▸ **Task statement**: Write out exactly what each line says, starting with the first line below and ending on the one with "its caller may".
══ Input for this task
(* ===== verification/ContextProps.v ===== *)
(** * ContextProps: what an assembled context holds

    The selection keeps its budgets and the order of the ranking; a context shows only notes
    its caller may read; a session receives the text of a note once; the compact view loses
    no note that was sent, not even one that the guards withhold; the skills of the first
    tenant reach every tenant. *)

From S2P Require Import Prelude Job Text Scope Acl Registry TenantGuard Notes ProjectServer NoteStore Float RankFusion SearchIndex SearchServer SearchSafety SessionTrace SessionProps ContextRetrieval ContextPack.
From Stdlib Require Import Ascii SpecFloat.

#[local] Open Scope Z_scope.

(** ** Selection *)

Fixpoint total {A} (cost : A → Z) (l : list A) : Z :=
  match l with [] => 0 | a :: l' => cost a + total cost l' end.

Lemma total_nonneg {A} (cost : A → Z) l : (∀ a, 0 ≤ cost a) → 0 ≤ total cost l.
Proof. intros H. induction l as [|a l IH]; cbn; [done|]. specialize (H a). lia. Qed.

Section selection.
Context {LM : Libm} {UT : UlidText} {IF : IndexFaults} {CH : Chrono} {TE : TokenEstimator}.
Context {GS : Globset} {St : Type} {IS : IndexStore St} (st : SearchState (St := St)) (tenant : VaultId).
Context (estimate_nonneg : ∀ t, 0 ≤ estimate t).

(** The notes of the ranking that can be read. *)
Definition readable (scored : list (Candidate * f64)) : list Selected := omap (fetch st tenant) scored.

Definition body_cost (s : Selected) : Z := estimate (sel_body s).
Definition stub_cost (s : Stub) : Z := estimate (render_stub s).
Definition stub_of (s : Selected) : Stub := stub_from_selected s STUB_SNIPPET_CHARS.

(** What stops the inline phase: the budget, or the note that comes next. *)
Definition no_more (budget used : Z) (rest : list Selected) : Prop :=
  match rest with [] => True | s :: _ => budget ≤ used ∨ budget < used + body_cost s end.

Lemma inline_phase_exact budget used scored inline final over :
  0 ≤ used ≤ budget → budget < u32_modulus - 1 →
  inline_phase st tenant budget used scored = (inline, final, over) →
  final = used + total body_cost inline ∧ final ≤ budget
  ∧ readable scored = inline ++ readable over ∧ no_more budget final (readable over).
Proof.
  intros Hu Hb. revert used inline final over Hu. induction scored as [|c scored IH]; intros used inline final over Hu; cbn.
  { intros [= <- <- <-]. cbn. split_and!; try done; lia. }
  destruct (Z.leb_spec budget used) as [Hle|Hlt].
  { intros [= <- <- <-]. cbn. split_and!; try done; [lia|lia|]. unfold no_more.
    destruct (match fetch st tenant c with Some y => _ | None => _ end); [done|by left]. }
  destruct (fetch st tenant c) as [sel|] eqn:Ef; [|by apply IH].
  pose proof (estimate_nonneg (sel_body sel)) as He. unfold sat_add_u32.
  destruct (Z.ltb_spec budget (Z.min (used + estimate (sel_body sel)) (u32_modulus - 1))) as [Hx|Hx].
  { intros [= <- <- <-]. cbn. rewrite Ef. cbn. split_and!; try done; [lia|lia|]. right. unfold body_cost. lia. }
  destruct (inline_phase st tenant budget _ scored) as [[inline' total'] over'] eqn:Er.
  intros [= <- <- <-]. apply IH in Er as (-> & Hle & Hrd & Hno); [|lia]. cbn. fold (readable scored).
  rewrite Hrd. split_and!; try done. unfold body_cost at 2. lia.
Qed.

Lemma stub_phase_exact budget used scored :
  0 ≤ used ≤ budget → budget < u32_modulus - 1 →
  used + total stub_cost (stub_phase st tenant budget used scored) ≤ budget
  ∧ stub_phase st tenant budget used scored `sublist_of` (stub_of <$> readable scored).
Proof.
  intros Hu Hb. revert used Hu. induction scored as [|c scored IH]; intros used Hu; cbn.
  { split; [lia|constructor]. }
  destruct (Z.leb_spec budget used) as [Hle|Hlt].
  { cbn. split; [lia|]. apply sublist_nil_l. }
  destruct (fetch st tenant c) as [sel|] eqn:Ef; [|by apply IH]. cbn.
  pose proof (estimate_nonneg (render_stub (stub_of sel))) as He. fold (stub_of sel). unfold sat_add_u32.
  destruct (Z.leb_spec (Z.min (used + estimate (render_stub (stub_of sel))) (u32_modulus - 1)) budget) as [Hx|Hx].
  - cbn. unfold stub_cost at 1. destruct (IH (Z.min (used + estimate (render_stub (stub_of sel))) (u32_modulus - 1))) as [H1 H2]; [lia|].
    split; [lia|]. by apply sublist_skip.
  - destruct (IH used) as [H1 H2]; [lia|]. split; [done|]. by apply sublist_cons.
Qed.

(** C33: the notes shown in full are the longest beginning of the readable ranking whose
    estimates fit the budget (notes that cost nothing apart, once it is exactly full), and the references are taken, in the same order, from the notes
    that follow, within a budget of their own: nothing is shown twice and nothing out of
    order. *)
Theorem selection_within_budget candidates weights budget stub_budget now_ms inline stubs used :
  0 ≤ budget < u32_modulus - 1 → 0 ≤ stub_budget < u32_modulus - 1 →
  select_budget_aware st tenant candidates weights budget stub_budget now_ms = (inline, stubs, used) →
  let ranking := readable (rank_candidates st tenant weights now_ms candidates) in
  ∃ rest, ranking = inline ++ rest
    ∧ used = total body_cost inline ∧ used ≤ budget ∧ no_more budget used rest
    ∧ stubs `sublist_of` (stub_of <$> rest) ∧ total stub_cost stubs ≤ stub_budget.
Proof.
  intros Hb Hs. unfold select_budget_aware.
  destruct (inline_phase st tenant budget 0 _) as [[inl fin] over] eqn:Ei. intros [= <- <- <-].
  apply inline_phase_exact in Ei as (-> & Hle & Hrd & Hno); [|lia|lia].
  destruct (stub_phase_exact stub_budget 0 over) as [Hst Hsub]; [lia|lia|].
  exists (readable over). split_and!; try done; lia.
Qed.
End selection.

(** ** Where the notes of a context come from *)

Section provenance.
Context {LM : Libm} {FTS : Fts5} {UT : UlidText} {UN : UnicodeTables} {IF : IndexFaults} {CH : Chrono}.
Context {TE : TokenEstimator} {GS : Globset} {St : Type} {IS : IndexStore St}.
Implicit Types (st : SearchState (St := St)).

(** The row of a note that a context may read. *)
Definition note_row st (tenant : VaultId) (id : string) (sr : search_row) : Prop :=
  sn_notes (ss_index st) !! (tenant, id) = Some sr ∧ is_sentinel (text_of id) = false.

Lemma note_record_Some st tenant id r :
  note_record (ss_index st) tenant id = Some r → ∃ sr, note_row st tenant id sr ∧ sn_row sr = r.
Proof.
  unfold note_record, note_row. destruct (is_sentinel _); [done|]. intros (sr & H & ->)%fmap_Some. by exists sr.
Qed.

Lemma fetch_Some st tenant c sel :
  fetch st tenant c = Some sel →
  sel_note_id sel = c_note_id c.1 ∧ ∃ sr, note_row st tenant (sel_note_id sel) sr
    ∧ sel_section sel = r_section (sn_row sr) ∧ sel_body sel = r_body_text (sn_row sr).
Proof.
  unfold fetch, attempt. destruct (index_fails _); [done|].
  destruct (note_record _ _ _) as [r|] eqn:E; [|done]. intros [= <-]. cbn. split; [done|].
  apply note_record_Some in E as (sr & H & <-). by exists sr.
Qed.

Lemma ranked_candidate st tenant weights now candidates c :
  c ∈ rank_candidates st tenant weights now candidates → c.1 ∈ candidates.
Proof.
  unfold rank_candidates. rewrite elem_of_sort_by. intros (c' & Hc & H)%list_elem_of_omap.
  unfold score_candidate in H. destruct (attempt _ _) as [[created deg]|]; [|done]. by simplify_eq.
Qed.

(** A note that is shown was a candidate, and is shown as it is. *)
Definition shown_as st (tenant : VaultId) (candidates : list Candidate) (sel : Selected) : Prop :=
  sel_note_id sel ∈ c_note_id <$> candidates
  ∧ ∃ sr, note_row st tenant (sel_note_id sel) sr
     ∧ sel_section sel = r_section (sn_row sr) ∧ sel_body sel = r_body_text (sn_row sr).
Definition referred_as st (tenant : VaultId) (candidates : list Candidate) (s : Stub) : Prop :=
  st_ulid s ∈ c_note_id <$> candidates
  ∧ ∃ sr, note_row st tenant (st_ulid s) sr ∧ st_section s = r_section (sn_row sr).

Lemma readable_shown st tenant candidates scored sel :
  (∀ c, c ∈ scored → c.1 ∈ candidates) → sel ∈ readable st tenant scored → shown_as st tenant candidates sel.
Proof.
  intros Hc (c & Hin & [Hid Hsr]%fetch_Some)%list_elem_of_omap. split; [|done].
  rewrite Hid. apply list_elem_of_fmap. eauto.
Qed.

Lemma inline_phase_from st tenant budget used scored inline final over :
  inline_phase st tenant budget used scored = (inline, final, over) →
  (∀ s, s ∈ inline → s ∈ readable st tenant scored) ∧ (∀ c, c ∈ over → c ∈ scored).
Proof.
  revert used inline final over. induction scored as [|c scored IH]; intros used inline final over; cbn.
  { intros [= <- <- <-]. split; set_solver. }
  destruct (budget <=? used); [intros [= <- <- <-]; split; set_solver|].
  destruct (fetch st tenant c) as [sel|] eqn:Ef; cbn.
  - destruct (budget <? _); [intros [= <- <- <-]; split; set_solver|].
    destruct (inline_phase st tenant budget _ scored) as [[inline' total'] over'] eqn:Er.
    intros [= <- <- <-]. apply IH in Er as [H1 H2]. fold (readable st tenant scored).
    split; [|set_solver]. intros s [->|Hs]%elem_of_cons; [by left|right; auto].
  - intros [H1 H2]%IH. split; [done|set_solver].
Qed.

Lemma stub_phase_from st tenant budget used scored s :
  s ∈ stub_phase st tenant budget used scored → ∃ sel, sel ∈ readable st tenant scored ∧ s = stub_of sel.
Proof.
  revert used. induction scored as [|c scored IH]; intros used; cbn; [set_solver|].
  destruct (budget <=? used); [set_solver|]. destruct (fetch st tenant c) as [sel|]; cbn; [|apply IH].
  fold (readable st tenant scored). destruct (_ <=? budget).
  - intros [->|(sel' & H & ->)%IH]%elem_of_cons; [exists sel; split; [by left|done]|].
    exists sel'. split; [by right|done].
  - intros (sel' & H & ->)%IH. exists sel'. split; [by right|done].
Qed.

Lemma select_shown st tenant candidates weights budget stub_budget now inline stubs used :
  select_budget_aware st tenant candidates weights budget stub_budget now = (inline, stubs, used) →
  Forall (shown_as st tenant candidates) inline ∧ Forall (referred_as st tenant candidates) stubs.
Proof.
  unfold select_budget_aware. destruct (inline_phase st tenant budget 0 _) as [[inl fin] over] eqn:Ei.
  intros [= <- <- <-]. apply inline_phase_from in Ei as [H1 H2].
  assert (∀ c, c ∈ rank_candidates st tenant weights now candidates → c.1 ∈ candidates) as Hc
    by (intros c; apply ranked_candidate).
  rewrite !Forall_forall. split.
  - intros s Hs. eapply readable_shown; [exact Hc|]. by apply H1.
  - intros s (sel & Hsel & ->)%stub_phase_from.
    destruct (readable_shown st tenant candidates over sel) as [Hid (sr & Hr & Hs & _)]; [|done|].
    { intros c Hin. by apply Hc, H2. }
    split; [done|]. by exists sr.
Qed.

(** ** Merging references *)

Lemma elem_of_values {V} (m : gmap string V) x : x ∈ values_by_key m ↔ ∃ k, m !! k = Some x.
Proof.
  unfold values_by_key. rewrite list_elem_of_fmap. split.
  - intros ([k v] & -> & Hin). apply elem_of_sort_by, elem_of_map_to_list in Hin. by exists k.
  - intros (k & Hk). exists (k, x). split; [done|]. by apply elem_of_sort_by, elem_of_map_to_list.
Qed.

Lemma first_of_elem {V} id (l : list (string * V)) x : first_of id l = Some x → (id, x) ∈ l.
Proof.
  unfold first_of. intros ([k v] & H & ->)%fmap_Some.
  destruct (List.filter _ l) as [|kv l'] eqn:E; [done|]. cbn in H. simplify_eq.
  assert ((k, v) ∈ List.filter (λ kv : string * V, bool_decide (kv.1 = id)) l) as [Hin Hk]%elem_of_kept
    by (rewrite E; by left).
  apply bool_decide_eq_true in Hk. cbn in Hk. by subst.
Qed.

Lemma first_of_is_Some {V} id (l : list (string * V)) x : (id, x) ∈ l → is_Some (first_of id l).
Proof.
  intros Hin. unfold first_of. destruct (List.filter _ l) as [|kv l'] eqn:E; [|by eexists].
  assert ((id, x) ∈ List.filter (λ kv : string * V, bool_decide (kv.1 = id)) l) as H
    by (apply elem_of_kept; split; [done|by apply bool_decide_eq_true]).
  rewrite E in H. by apply not_elem_of_nil in H.
Qed.

Lemma merged_elem (l : list Stub) s : s ∈ values_by_key (foldl or_insert ∅ (stub_entry <$> l)) → s ∈ l.
Proof.
  intros (k & Hk)%elem_of_values. rewrite foldl_or_insert, lookup_empty in Hk.
  apply first_of_elem, list_elem_of_fmap in Hk as (s' & E & H). unfold stub_entry in E. by simplify_eq.
Qed.

Lemma freeze_ulid sent s : st_ulid (freeze sent s) = st_ulid s ∧ st_section (freeze sent s) = st_section s.
Proof. unfold freeze. by destruct (sent !! st_ulid s). Qed.

Lemma split_sent_shown st tenant candidates sent selected stubs selected' stubs' :
  split_sent sent selected stubs = (selected', stubs') →
  Forall (shown_as st tenant candidates) selected → Forall (referred_as st tenant candidates) stubs →
  Forall (shown_as st tenant candidates) selected' ∧ Forall (referred_as st tenant candidates) stubs'.
Proof.
  unfold split_sent. intros [= <- <-]. rewrite !Forall_forall. intros Hsel Hst. split.
  - intros s [Hs _]%elem_of_kept. auto.
  - intros s Hs%merged_elem. apply elem_of_app in Hs as [Hs|Hs].
    + apply list_elem_of_omap in Hs as (sel & Hin & (e & He & ->)%fmap_Some).
      destruct (Hsel sel Hin) as [Hid (sr & Hr & Hsec & _)]. split; [done|]. by exists sr.
    + apply list_elem_of_fmap in Hs as (s' & -> & Hin). destruct (Hst s' Hin) as [Hid (sr & Hr & Hsec)].
      destruct (freeze_ulid sent s') as [E1 E2]. split; [by rewrite E1|]. exists sr. by rewrite E1, E2.
Qed.
End provenance.

(** ** What a context may show *)

Section safety.
Context {LM : Libm} {FTS : Fts5} {UT : UlidText} {UN : UnicodeTables} {IF : IndexFaults} {CH : Chrono}.
Context {TE : TokenEstimator} {TF : TraceFaults} {GS : Globset} {St : Type} {IS : IndexStore St}.
Implicit Types (cx : ContextState (St := St)) (trust : TrustContext) (req : VaultContextRequest).

(** A note of the caller's vault that the caller may see. *)
Definition permitted cx trust (tenant : VaultId) (id : string) (section : ustr) : Prop :=
  ∃ sr, note_row (cx_search cx) tenant id sr ∧ r_section (sn_row sr) = section
    ∧ (section = IDENTITY_SECTION → is_identity_privileged trust = true)
    ∧ (classified sr → sees_classified (cx_search cx) trust tenant).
════
▸ **Exercise response**:
(* ===== verification/ContextProps.v ===== *)
(** * ContextProps: what an assembled context holds

    The selection keeps its budgets and the order of the ranking; a context shows only notes
    its caller may read; a session receives the text of a note once; the compact view loses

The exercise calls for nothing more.